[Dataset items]
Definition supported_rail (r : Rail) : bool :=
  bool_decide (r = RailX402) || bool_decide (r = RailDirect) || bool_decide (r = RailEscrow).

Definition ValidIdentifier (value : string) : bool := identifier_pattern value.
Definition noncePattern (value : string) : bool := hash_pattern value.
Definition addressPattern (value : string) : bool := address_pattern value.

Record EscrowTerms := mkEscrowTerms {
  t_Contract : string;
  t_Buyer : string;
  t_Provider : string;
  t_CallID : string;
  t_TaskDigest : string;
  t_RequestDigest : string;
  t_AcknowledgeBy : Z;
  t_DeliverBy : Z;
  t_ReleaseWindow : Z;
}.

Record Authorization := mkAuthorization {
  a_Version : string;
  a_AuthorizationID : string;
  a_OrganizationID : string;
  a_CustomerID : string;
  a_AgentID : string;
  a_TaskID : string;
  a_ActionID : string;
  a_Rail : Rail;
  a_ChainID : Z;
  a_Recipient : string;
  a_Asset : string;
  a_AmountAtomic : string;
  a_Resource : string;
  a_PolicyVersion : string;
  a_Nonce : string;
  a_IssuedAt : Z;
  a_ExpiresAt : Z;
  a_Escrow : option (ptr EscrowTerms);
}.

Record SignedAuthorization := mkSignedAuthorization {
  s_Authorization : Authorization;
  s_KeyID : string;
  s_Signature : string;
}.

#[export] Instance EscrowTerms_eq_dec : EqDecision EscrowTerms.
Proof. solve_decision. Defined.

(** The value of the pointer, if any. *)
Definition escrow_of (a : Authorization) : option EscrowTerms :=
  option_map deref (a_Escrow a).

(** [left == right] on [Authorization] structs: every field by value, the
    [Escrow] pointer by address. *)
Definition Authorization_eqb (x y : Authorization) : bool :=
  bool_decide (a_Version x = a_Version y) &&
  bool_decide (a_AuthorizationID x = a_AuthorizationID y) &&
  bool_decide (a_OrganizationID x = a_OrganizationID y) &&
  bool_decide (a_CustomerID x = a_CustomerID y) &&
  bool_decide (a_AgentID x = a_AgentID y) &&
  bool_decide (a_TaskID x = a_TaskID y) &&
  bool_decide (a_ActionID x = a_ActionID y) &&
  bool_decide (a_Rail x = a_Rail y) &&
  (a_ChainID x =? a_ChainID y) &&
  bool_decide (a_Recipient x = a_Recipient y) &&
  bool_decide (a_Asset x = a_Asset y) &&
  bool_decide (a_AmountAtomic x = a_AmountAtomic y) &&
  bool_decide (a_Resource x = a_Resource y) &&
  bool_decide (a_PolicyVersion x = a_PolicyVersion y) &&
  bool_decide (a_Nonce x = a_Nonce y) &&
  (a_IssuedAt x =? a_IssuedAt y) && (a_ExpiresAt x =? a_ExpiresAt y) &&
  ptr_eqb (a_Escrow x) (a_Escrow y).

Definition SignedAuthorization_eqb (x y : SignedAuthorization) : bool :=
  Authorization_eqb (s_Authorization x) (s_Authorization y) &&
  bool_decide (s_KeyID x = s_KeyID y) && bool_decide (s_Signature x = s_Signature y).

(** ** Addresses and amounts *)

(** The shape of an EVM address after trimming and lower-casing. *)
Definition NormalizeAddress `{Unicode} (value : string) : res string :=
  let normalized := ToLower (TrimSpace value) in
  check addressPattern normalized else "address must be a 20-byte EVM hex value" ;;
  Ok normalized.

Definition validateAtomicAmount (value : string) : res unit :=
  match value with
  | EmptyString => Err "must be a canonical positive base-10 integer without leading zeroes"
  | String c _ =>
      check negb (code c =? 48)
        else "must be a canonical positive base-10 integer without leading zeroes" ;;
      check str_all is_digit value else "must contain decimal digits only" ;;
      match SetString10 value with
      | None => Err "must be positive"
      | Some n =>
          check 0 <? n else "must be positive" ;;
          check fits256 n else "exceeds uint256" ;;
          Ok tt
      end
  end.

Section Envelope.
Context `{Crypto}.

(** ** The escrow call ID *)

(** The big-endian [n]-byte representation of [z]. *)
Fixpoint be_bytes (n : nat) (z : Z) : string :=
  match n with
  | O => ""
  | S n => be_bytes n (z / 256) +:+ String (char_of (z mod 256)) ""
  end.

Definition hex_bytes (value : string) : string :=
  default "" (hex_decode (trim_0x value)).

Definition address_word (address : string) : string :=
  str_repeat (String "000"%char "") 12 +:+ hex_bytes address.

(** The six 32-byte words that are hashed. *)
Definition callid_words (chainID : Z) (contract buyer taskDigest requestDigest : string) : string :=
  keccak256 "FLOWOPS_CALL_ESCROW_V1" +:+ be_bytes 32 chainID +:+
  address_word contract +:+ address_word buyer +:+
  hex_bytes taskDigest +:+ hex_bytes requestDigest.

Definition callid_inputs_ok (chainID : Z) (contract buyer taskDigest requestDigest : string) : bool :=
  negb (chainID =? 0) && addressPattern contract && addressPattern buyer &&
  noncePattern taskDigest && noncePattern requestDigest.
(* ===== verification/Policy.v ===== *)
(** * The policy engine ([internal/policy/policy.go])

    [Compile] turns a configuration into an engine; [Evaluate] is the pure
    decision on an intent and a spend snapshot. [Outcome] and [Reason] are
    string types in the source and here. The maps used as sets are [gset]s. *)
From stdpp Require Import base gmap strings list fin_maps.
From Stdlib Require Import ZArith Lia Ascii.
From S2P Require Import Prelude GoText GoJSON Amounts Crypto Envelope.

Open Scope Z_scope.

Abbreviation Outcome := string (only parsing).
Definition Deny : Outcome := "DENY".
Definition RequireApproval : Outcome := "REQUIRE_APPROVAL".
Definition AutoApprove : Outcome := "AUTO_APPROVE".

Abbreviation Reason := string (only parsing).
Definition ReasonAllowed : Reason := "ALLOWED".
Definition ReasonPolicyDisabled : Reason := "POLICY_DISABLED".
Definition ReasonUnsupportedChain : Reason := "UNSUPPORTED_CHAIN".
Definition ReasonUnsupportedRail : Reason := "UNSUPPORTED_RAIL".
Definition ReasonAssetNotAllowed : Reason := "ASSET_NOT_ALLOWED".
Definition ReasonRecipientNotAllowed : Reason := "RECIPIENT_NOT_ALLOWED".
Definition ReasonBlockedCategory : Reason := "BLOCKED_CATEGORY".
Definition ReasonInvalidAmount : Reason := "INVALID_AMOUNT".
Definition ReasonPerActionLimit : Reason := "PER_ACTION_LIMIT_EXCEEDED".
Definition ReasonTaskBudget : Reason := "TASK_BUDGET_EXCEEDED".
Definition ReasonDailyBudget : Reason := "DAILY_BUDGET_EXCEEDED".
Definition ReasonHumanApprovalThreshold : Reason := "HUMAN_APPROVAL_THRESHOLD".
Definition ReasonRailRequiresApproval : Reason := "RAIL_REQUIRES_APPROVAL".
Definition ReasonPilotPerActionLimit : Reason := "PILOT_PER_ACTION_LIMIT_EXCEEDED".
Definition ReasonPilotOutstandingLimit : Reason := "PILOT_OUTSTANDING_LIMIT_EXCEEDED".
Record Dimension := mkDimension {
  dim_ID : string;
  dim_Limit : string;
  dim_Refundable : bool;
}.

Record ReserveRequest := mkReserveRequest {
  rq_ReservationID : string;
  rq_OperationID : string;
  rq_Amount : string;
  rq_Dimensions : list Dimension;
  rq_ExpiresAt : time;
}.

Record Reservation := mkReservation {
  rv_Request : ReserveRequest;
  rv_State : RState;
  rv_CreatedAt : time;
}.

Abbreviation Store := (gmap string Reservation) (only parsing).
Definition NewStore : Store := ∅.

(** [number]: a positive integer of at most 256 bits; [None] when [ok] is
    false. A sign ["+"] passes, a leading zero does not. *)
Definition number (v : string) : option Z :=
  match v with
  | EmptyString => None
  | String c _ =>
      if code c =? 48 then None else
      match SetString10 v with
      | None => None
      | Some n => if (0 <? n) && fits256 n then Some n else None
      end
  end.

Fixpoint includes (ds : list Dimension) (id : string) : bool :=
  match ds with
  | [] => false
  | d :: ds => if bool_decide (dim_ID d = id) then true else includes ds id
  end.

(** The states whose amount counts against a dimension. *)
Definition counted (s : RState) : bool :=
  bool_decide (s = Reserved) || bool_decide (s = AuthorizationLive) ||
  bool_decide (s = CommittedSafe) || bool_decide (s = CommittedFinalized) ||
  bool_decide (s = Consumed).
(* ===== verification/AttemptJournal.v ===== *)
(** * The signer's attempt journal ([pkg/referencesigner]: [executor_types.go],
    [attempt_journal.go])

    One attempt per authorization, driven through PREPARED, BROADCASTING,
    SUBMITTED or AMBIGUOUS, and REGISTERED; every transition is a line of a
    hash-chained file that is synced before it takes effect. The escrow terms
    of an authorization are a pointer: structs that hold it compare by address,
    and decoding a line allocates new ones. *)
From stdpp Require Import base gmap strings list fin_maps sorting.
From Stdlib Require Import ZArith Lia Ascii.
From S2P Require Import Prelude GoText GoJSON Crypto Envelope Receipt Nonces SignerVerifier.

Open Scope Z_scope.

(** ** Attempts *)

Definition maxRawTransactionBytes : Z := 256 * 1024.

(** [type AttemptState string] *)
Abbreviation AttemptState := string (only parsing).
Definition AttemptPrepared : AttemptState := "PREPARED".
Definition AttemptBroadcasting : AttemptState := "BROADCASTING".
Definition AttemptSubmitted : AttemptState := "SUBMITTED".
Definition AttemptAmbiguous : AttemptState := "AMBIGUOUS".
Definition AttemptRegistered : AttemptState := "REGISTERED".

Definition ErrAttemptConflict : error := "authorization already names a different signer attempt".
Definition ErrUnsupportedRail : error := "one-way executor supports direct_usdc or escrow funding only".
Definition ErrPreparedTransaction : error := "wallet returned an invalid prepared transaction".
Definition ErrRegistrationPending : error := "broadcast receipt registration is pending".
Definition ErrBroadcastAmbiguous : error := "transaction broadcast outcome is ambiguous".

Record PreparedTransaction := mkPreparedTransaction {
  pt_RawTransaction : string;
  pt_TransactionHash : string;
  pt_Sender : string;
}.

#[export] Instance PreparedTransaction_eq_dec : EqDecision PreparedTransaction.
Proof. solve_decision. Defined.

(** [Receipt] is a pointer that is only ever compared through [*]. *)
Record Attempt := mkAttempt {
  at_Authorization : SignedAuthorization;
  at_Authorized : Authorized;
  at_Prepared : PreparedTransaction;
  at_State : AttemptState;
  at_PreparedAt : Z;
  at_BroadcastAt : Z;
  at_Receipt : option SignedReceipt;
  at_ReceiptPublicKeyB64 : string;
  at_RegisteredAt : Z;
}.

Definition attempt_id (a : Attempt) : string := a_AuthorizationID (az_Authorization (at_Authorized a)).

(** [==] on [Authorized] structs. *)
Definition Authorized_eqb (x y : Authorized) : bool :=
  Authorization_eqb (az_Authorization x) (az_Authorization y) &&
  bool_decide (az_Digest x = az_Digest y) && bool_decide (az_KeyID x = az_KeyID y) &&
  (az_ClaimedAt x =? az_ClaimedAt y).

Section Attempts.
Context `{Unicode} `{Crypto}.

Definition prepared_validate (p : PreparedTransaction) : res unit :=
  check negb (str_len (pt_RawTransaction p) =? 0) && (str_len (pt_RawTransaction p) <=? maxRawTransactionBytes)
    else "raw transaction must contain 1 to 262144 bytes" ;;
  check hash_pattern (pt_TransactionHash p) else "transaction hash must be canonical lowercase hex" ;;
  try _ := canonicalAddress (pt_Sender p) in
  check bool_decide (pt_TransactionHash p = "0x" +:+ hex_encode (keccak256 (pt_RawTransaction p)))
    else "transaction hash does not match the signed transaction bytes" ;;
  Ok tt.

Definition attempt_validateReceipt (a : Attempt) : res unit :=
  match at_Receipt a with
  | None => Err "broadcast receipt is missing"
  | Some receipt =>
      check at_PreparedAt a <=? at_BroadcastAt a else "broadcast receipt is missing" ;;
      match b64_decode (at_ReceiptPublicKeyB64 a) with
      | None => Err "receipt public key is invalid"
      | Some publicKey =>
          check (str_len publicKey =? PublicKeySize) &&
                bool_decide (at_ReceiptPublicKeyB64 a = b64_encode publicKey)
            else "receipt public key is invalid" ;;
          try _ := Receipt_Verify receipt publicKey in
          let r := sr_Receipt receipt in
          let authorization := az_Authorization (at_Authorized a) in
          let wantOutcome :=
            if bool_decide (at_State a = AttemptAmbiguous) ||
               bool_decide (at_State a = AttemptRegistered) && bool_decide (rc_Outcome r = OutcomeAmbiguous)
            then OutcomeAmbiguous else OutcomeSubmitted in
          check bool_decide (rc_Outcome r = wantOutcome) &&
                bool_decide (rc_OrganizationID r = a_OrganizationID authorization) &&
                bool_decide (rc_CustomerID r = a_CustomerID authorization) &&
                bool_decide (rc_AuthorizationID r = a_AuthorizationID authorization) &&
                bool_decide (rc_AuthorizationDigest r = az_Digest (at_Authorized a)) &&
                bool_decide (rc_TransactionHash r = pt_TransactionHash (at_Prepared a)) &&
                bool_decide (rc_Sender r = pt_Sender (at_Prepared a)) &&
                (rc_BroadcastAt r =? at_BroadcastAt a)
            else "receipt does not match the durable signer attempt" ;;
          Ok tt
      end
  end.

-- EXERCISE --
All that belongs in the answer is the lines from the start of the entries above through the line containing "Definition Authorization_eqb (x", each given exactly.

-- SOLUTION --
Definition supported_rail (r : Rail) : bool :=
  bool_decide (r = RailX402) || bool_decide (r = RailDirect) || bool_decide (r = RailEscrow).

Definition ValidIdentifier (value : string) : bool := identifier_pattern value.
Definition noncePattern (value : string) : bool := hash_pattern value.
Definition addressPattern (value : string) : bool := address_pattern value.

Record EscrowTerms := mkEscrowTerms {
  t_Contract : string;
  t_Buyer : string;
  t_Provider : string;
  t_CallID : string;
  t_TaskDigest : string;
  t_RequestDigest : string;
  t_AcknowledgeBy : Z;
  t_DeliverBy : Z;
  t_ReleaseWindow : Z;
}.

Record Authorization := mkAuthorization {
  a_Version : string;
  a_AuthorizationID : string;
  a_OrganizationID : string;
  a_CustomerID : string;
  a_AgentID : string;
  a_TaskID : string;
  a_ActionID : string;
  a_Rail : Rail;
  a_ChainID : Z;
  a_Recipient : string;
  a_Asset : string;
  a_AmountAtomic : string;
  a_Resource : string;
  a_PolicyVersion : string;
  a_Nonce : string;
  a_IssuedAt : Z;
  a_ExpiresAt : Z;
  a_Escrow : option (ptr EscrowTerms);
}.

Record SignedAuthorization := mkSignedAuthorization {
  s_Authorization : Authorization;
  s_KeyID : string;
  s_Signature : string;
}.

#[export] Instance EscrowTerms_eq_dec : EqDecision EscrowTerms.
Proof. solve_decision. Defined.

(** The value of the pointer, if any. *)
Definition escrow_of (a : Authorization) : option EscrowTerms :=
  option_map deref (a_Escrow a).

(** [left == right] on [Authorization] structs: every field by value, the
    [Escrow] pointer by address. *)
Definition Authorization_eqb (x y : Authorization) : bool :=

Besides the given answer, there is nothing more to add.